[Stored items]
(** ** spt_find_argv_from_env on the strings the kernel laid out *)

Lemma spt_load_app (front back : list byte) (x : byte) :
  Spt.load (front ++ x :: back) (Z.of_nat (length front)) = Done x.
Proof.
  unfold Spt.load. destruct (Z.ltb_spec (Z.of_nat (length front)) 0); [lia|].
  rewrite Nat2Z.id, lookup_app_r, Nat.sub_diag by lia. done.
Qed.

(** Equal lists, up to the nesting of their concatenations. *)
Ltac app_norm :=
  repeat first [rewrite <- app_assoc | progress cbn [app]]; try done.

(** Walking back over a string to the terminator in front of it. *)
Lemma scan_back_string (s : list byte) :
  ∀ (front back : list byte) (limit : Z) (fuel : nat),
    NUL ∉ s → limit < Z.of_nat (length front) → (length s ≤ fuel)%nat →
    Spt.scan_back fuel (front ++ NUL :: s ++ back) limit
                  (Z.of_nat (length front + length s))
    = Done (Z.of_nat (length front)).
Proof.
  induction s as [|x s IH] using rev_ind; intros front back limit fuel Hs Hlim Hfuel.
  - rewrite Nat.add_0_r. destruct fuel; cbn [Spt.scan_back app];
      rewrite spt_load_app; cbn [mbind Spt.result_bind];
      by rewrite bool_decide_eq_true_2.
  - apply not_elem_of_app in Hs as [Hs Hx].
    rewrite list_elem_of_singleton in Hx.
    destruct fuel as [|fuel]; [rewrite length_app in Hfuel; simpl in Hfuel; lia|].
    cbn [Spt.scan_back].
    replace (front ++ NUL :: (s ++ [x]) ++ back)
      with ((front ++ NUL :: s) ++ x :: back)
      by app_norm.
    replace (length front + length (s ++ [x]))%nat
      with (length (front ++ NUL :: s))
      by (rewrite !length_app; simpl; lia).
    rewrite spt_load_app. cbn [mbind Spt.result_bind].
    rewrite bool_decide_eq_false_2 by congruence. cbn [negb andb].
    destruct (Z.gtb_spec (Z.of_nat (length (front ++ NUL :: s))) limit) as [_|Hle];
      [|rewrite length_app in Hle; lia].
    replace (Z.of_nat (length (front ++ NUL :: s)) - 1)
      with (Z.of_nat (length front + length s))
      by (rewrite length_app; simpl; lia).
    rewrite <- app_assoc. cbn [app].
    replace (s ++ x :: back) with (s ++ ([x] ++ back)) by done.
    apply IH; [done..|]. rewrite length_app in Hfuel. simpl in Hfuel. lia.
Qed.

• **WORK ORDER**: Repeat the data in its entirety, exactly as written.

• **WRITTEN REPLY**:
(** ** spt_find_argv_from_env on the strings the kernel laid out *)

Lemma spt_load_app (front back : list byte) (x : byte) :
  Spt.load (front ++ x :: back) (Z.of_nat (length front)) = Done x.
Proof.
  unfold Spt.load. destruct (Z.ltb_spec (Z.of_nat (length front)) 0); [lia|].
  rewrite Nat2Z.id, lookup_app_r, Nat.sub_diag by lia. done.
Qed.

(** Equal lists, up to the nesting of their concatenations. *)
Ltac app_norm :=
  repeat first [rewrite <- app_assoc | progress cbn [app]]; try done.

(** Walking back over a string to the terminator in front of it. *)
Lemma scan_back_string (s : list byte) :
  ∀ (front back : list byte) (limit : Z) (fuel : nat),
    NUL ∉ s → limit < Z.of_nat (length front) → (length s ≤ fuel)%nat →
    Spt.scan_back fuel (front ++ NUL :: s ++ back) limit
                  (Z.of_nat (length front + length s))
    = Done (Z.of_nat (length front)).
Proof.
  induction s as [|x s IH] using rev_ind; intros front back limit fuel Hs Hlim Hfuel.
  - rewrite Nat.add_0_r. destruct fuel; cbn [Spt.scan_back app];
      rewrite spt_load_app; cbn [mbind Spt.result_bind];
      by rewrite bool_decide_eq_true_2.
  - apply not_elem_of_app in Hs as [Hs Hx].
    rewrite list_elem_of_singleton in Hx.
    destruct fuel as [|fuel]; [rewrite length_app in Hfuel; simpl in Hfuel; lia|].
    cbn [Spt.scan_back].
    replace (front ++ NUL :: (s ++ [x]) ++ back)
      with ((front ++ NUL :: s) ++ x :: back)
      by app_norm.
    replace (length front + length (s ++ [x]))%nat
      with (length (front ++ NUL :: s))
      by (rewrite !length_app; simpl; lia).
    rewrite spt_load_app. cbn [mbind Spt.result_bind].
    rewrite bool_decide_eq_false_2 by congruence. cbn [negb andb].
    destruct (Z.gtb_spec (Z.of_nat (length (front ++ NUL :: s))) limit) as [_|Hle];
      [|rewrite length_app in Hle; lia].
    replace (Z.of_nat (length (front ++ NUL :: s)) - 1)
      with (Z.of_nat (length front + length s))
      by (rewrite length_app; simpl; lia).
    rewrite <- app_assoc. cbn [app].
    replace (s ++ x :: back) with (s ++ ([x] ++ back)) by done.
    apply IH; [done..|]. rewrite length_app in Hfuel. simpl in Hfuel. lia.
Qed.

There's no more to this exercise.